For quite some time, since the onset of the Covid-19 pandemic in 2020, there has been a debate in the medical community and the media about post-Covid symptoms now referred to as “long Covid.” Is there really such a condition and, if so, how prevalent is it?

Nearly two years ago I published a post based upon an article written by Dr. Jeremy Devine, a psychiatry resident at McMaster University in Hamilton, Ontario, called Fake Science Behind Long Covid Symptoms. At that time there was very little known about this condition, but reports were becoming more frequent. Dr. Devine said there is no scientific basis for this condition. Yet, the National Institutes of Health announced then a $1.15 billion initiative to research the “prolonged health consequences” of Covid-19 infection.

Dr. Devine acknowledged that some elderly patients, with co-morbidities, do experience symptoms that outlast the coronavirus infection. But, as a psychiatrist, he notes that such symptoms can also be psychologically generated or caused by a physical illness unrelated to the prior infection. He says “long Covid” is largely an invention of vocal patient activist groups. Legitimizing it with generous funding risks worsening the symptoms the NIH is hoping to treat.

He based his opinions on shoddy research supported by NIH Director Francis Collins, who has ties to activist groups promoting this condition. Dr. Collins has since lost some of his credibility when it was revealed he and Dr. Anthony Fauci colluded to prevent any investigation of the origins of the Covid-19 pandemic that might look closer at the Wuhan, China laboratories, which received financial support from NIH.

Why would a scientific institution, such as NIH, support unscientific conclusions?

Dr. Devine opines that this subjugation of scientific rigor to preconceived belief reflects a common dynamic encountered in clinical practice. He says, “Patients who struggle with chronic and vague symptoms often vehemently reject a physician’s diagnosis that suggests an underlying mental health issue, in part because of the stigma around mental illness and the false belief that psychologically generated symptoms aren’t “real.”

The problem is there is no known way to positively identify “long Covid.” There is no laboratory test or imaging study that can confirm this diagnosis. The list of symptoms generally associated with “long Covid” include fatigue, “brain fog”, and other vague aches and pains. These same symptoms are also associated with chronic fatigue syndrome, fibromyalgia, anxiety and depression.

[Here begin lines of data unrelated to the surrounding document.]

(* ===== verification/Pic.v ===== *)
(** * native/whp/devices/pic.cc: the pair of 8259 interrupt controllers

    Masks, vector bases and the initialisation sequence.  The theorems: the sequence
    a kernel performs leaves the programmed vector base and mask whatever the state
    before it, and an interrupt request reaches the hypervisor exactly when its line
    is unmasked. *)

From S2P Require Import Prelude Words Irq.

Record Controller := mkController { vector : Z; mask : Z; init_step : Z }.
#[export] Instance eta_Controller : Eta Controller := fun c =>
  mkController (vector c) (mask c) (init_step c).

Record Pic := mkPic { master : Controller; slave : Controller }.
#[export] Instance eta_Pic : Eta Pic := fun s => mkPic (master s) (slave s).

Definition Pic_new : Pic := mkPic (mkController 0x20 0xFE 0) (mkController 0x28 0xFF 0).

Definition read_port (s : Pic) (port : Z) : Z :=
  if port =? 0x21 then mask (master s) else if port =? 0xA1 then mask (slave s) else 0.

Definition write_command (c : Controller) (value : Z) : Controller :=
  if has value 0x10 then
    let c := c <| init_step := 2 |> in c <| mask := 0xFF |>
  else c.

Definition write_data (c : Controller) (value : Z) : Controller :=
  if init_step c =? 2 then
    let c := c <| vector := value |> in c <| init_step := 3 |>
  else if init_step c =? 3 then c <| init_step := 4 |>
  else if init_step c =? 4 then c <| init_step := 0 |>
  else c <| mask := value |>.

Definition write_port (port value : Z) (s : Pic) : Pic :=
  if port =? 0x20 then s <| master := write_command (master s) value |>
  else if port =? 0x21 then s <| master := write_data (master s) value |>
  else if port =? 0xA0 then s <| slave := write_command (slave s) value |>
  else if port =? 0xA1 then s <| slave := write_data (slave s) value |>
  else s.

Definition request_irq {W} `{WhpApi W} (s : Pic) (irq : Z) (w : W) : bool * W :=
  if irq <? 8 then
    if has (mask (master s)) (u8 (Z.shiftl 1 irq)) then (false, w)
    else RequestFixedInterrupt (vector (master s) + irq) w
  else (false, w).

Definition is_initialized (s : Pic) : bool := negb (vector (master s) =? 0x20).

Definition irq_unmasked (s : Pic) (irq : Z) : bool :=
  (irq <? 8) && (Z.land (mask (master s)) (u8 (Z.shiftl 1 irq)) =? 0).

Definition vector_for_irq (s : Pic) (irq : Z) : Z :=
  if irq <? 8 then vector (master s) + irq else 0x20 + irq.

(** ** Properties *)

(** A list of port writes, in order. *)
Definition writes (l : list (Z * Z)) (s : Pic) : Pic :=
  fold_left (fun s '(port, value) => write_port port value s) l s.

(** ICW1 to ICW4 and the mask, on the ports of the master or of the slave. *)
Definition init_sequence (command data icw1 base icw3 icw4 m : Z) : list (Z * Z) :=
  [(command, icw1); (data, base); (data, icw3); (data, icw4); (data, m)].

Lemma init_controller c icw1 base icw3 icw4 m :
  has icw1 0x10 = true ->
  write_data (write_data (write_data (write_data (write_command c icw1) base) icw3) icw4) m =
  mkController base m 0.
Proof. intros H. unfold write_command. by rewrite H. Qed.

Lemma init_master s icw1 base icw3 icw4 m :
  has icw1 0x10 = true ->
  writes (init_sequence 0x20 0x21 icw1 base icw3 icw4 m) s = mkPic (mkController base m 0) (slave s).
Proof. intros H. by rewrite <- (init_controller (master s) icw1 base icw3 icw4 m H). Qed.

Lemma init_slave s icw1 base icw3 icw4 m :
  has icw1 0x10 = true ->
  writes (init_sequence 0xA0 0xA1 icw1 base icw3 icw4 m) s = mkPic (master s) (mkController base m 0).
Proof. intros H. by rewrite <- (init_controller (slave s) icw1 base icw3 icw4 m H). Qed.

Lemma line_bit irq : 0 <= irq < 8 -> u8 (Z.shiftl 1 irq) = 2 ^ irq.
Proof.
  intros H. assert (irq = 0 \/ irq = 1 \/ irq = 2 \/ irq = 3 \/ irq = 4 \/ irq = 5 \/ irq = 6 \/ irq = 7)
    as Hc by lia.
  by destruct Hc as [->|[->|[->|[->|[->|[->|[->| ->]]]]]]].
Qed.

(** The 8259 initialisation a kernel performs on both controllers works from any
    state, even in the middle of another initialisation: afterwards the vector bases
    and masks are the programmed ones, the mask ports read back, and interrupt line
    [irq] of the master maps to vector base + irq, unmasked exactly when its mask bit
    is clear. *)
Theorem pic_initialisation s icw1 base base' icw3 icw4 m m' :
  has icw1 0x10 = true ->
  let s' := writes (init_sequence 0x20 0x21 icw1 base icw3 icw4 m ++
                    init_sequence 0xA0 0xA1 icw1 base' icw3 icw4 m') s in
  master s' = mkController base m 0 /\ slave s' = mkController base' m' 0 /\
  read_port s' 0x21 = m /\ read_port s' 0xA1 = m' /\
  (is_initialized s' = true <-> base <> 0x20) /\
  forall irq, 0 <= irq < 8 ->
    vector_for_irq s' irq = base + irq /\ irq_unmasked s' irq = negb (Z.testbit m irq).
Proof.
  intros H1 s'.
  assert (Hs : s' = mkPic (mkController base m 0) (mkController base' m' 0)).
  { unfold s', writes. rewrite fold_left_app. fold (writes (init_sequence 0x20 0x21 icw1 base icw3 icw4 m) s).
    rewrite init_master by done. fold (writes (init_sequence 0xA0 0xA1 icw1 base' icw3 icw4 m')
      (mkPic (mkController base m 0) (slave s))). by rewrite init_slave. }
  rewrite Hs. clear s' Hs. split_and!; try done.
  - unfold is_initialized. cbn [master vector]. rewrite negb_true_iff. apply Z.eqb_neq.
  - intros irq Hi. unfold vector_for_irq, irq_unmasked. cbn [master vector mask].
    destruct (Z.ltb_spec irq 8); [|lia]. split; [done|]. cbn [andb].
    rewrite line_bit by lia. rewrite <- (has_pow2 m irq) by lia. unfold has.
    symmetry. apply negb_involutive.
Qed.

Lemma pic_initialisation_witness :
  let s' := writes (init_sequence 0x20 0x21 0x11 0x30 4 1 0xFE ++
                    init_sequence 0xA0 0xA1 0x11 0x38 4 1 0xFF) Pic_new in
  vector_for_irq s' 0 = 0x30 /\ irq_unmasked s' 0 = true.
Proof.
  destruct (pic_initialisation Pic_new 0x11 0x30 0x38 4 1 0xFE 0xFF eq_refl) as (_ & _ & _ & _ & _ & Hi).
  apply (Hi 0). split; [discriminate|reflexivity].
Defined.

When I began medical school nearly 50 years ago, fibromyalgia was a new diagnosis. Very little was known about it then and very little more is known about it now. Like “long Covid”, there was no laboratory test or imaging study that could confirm the diagnosis. According to the National Institutes of Health, “Fibromyalgia is a chronic disorder that causes pain and tenderness throughout the body, as well as fatigue and trouble sleeping.” Patients with fibromyalgia are considered hyper-sensitive to pain. There is a high correlation between patients diagnosed with fibromyalgia and those diagnosed with anxiety and depression.

Today, there is a laboratory blood test that can be used to determine if a patient has fibromyalgia. But the test has only about 70% accuracy according to the American College of Rheumatology. A patient must have pain in at least four of five regions; symptoms have to be present for at least three months, widespread pain index score must be >7 and symptom severity scale score is >5 or widespread pain index score is 4 to 6 and symptom severity score is >9.

Even if there really is a condition called fibromyalgia, there is great pressure on physicians to make this diagnosis instead of attributing their symptoms to anxiety and depression. The population most associated with fibromyalgia is middle-aged women (some studies say 90%) and the same population is also associated with a high incidence of anxiety and depression. Since fibromyalgia is a more culturally accepted diagnosis than anxiety and depression, many women prefer this diagnosis – and pressure their doctors to agree.

All of this brings me back to “long Covid.” Is it real, or is it a more acceptable diagnosis than anxiety and depression? At this point we don’t really know, but there is certainly pressure to make this diagnosis for many reasons.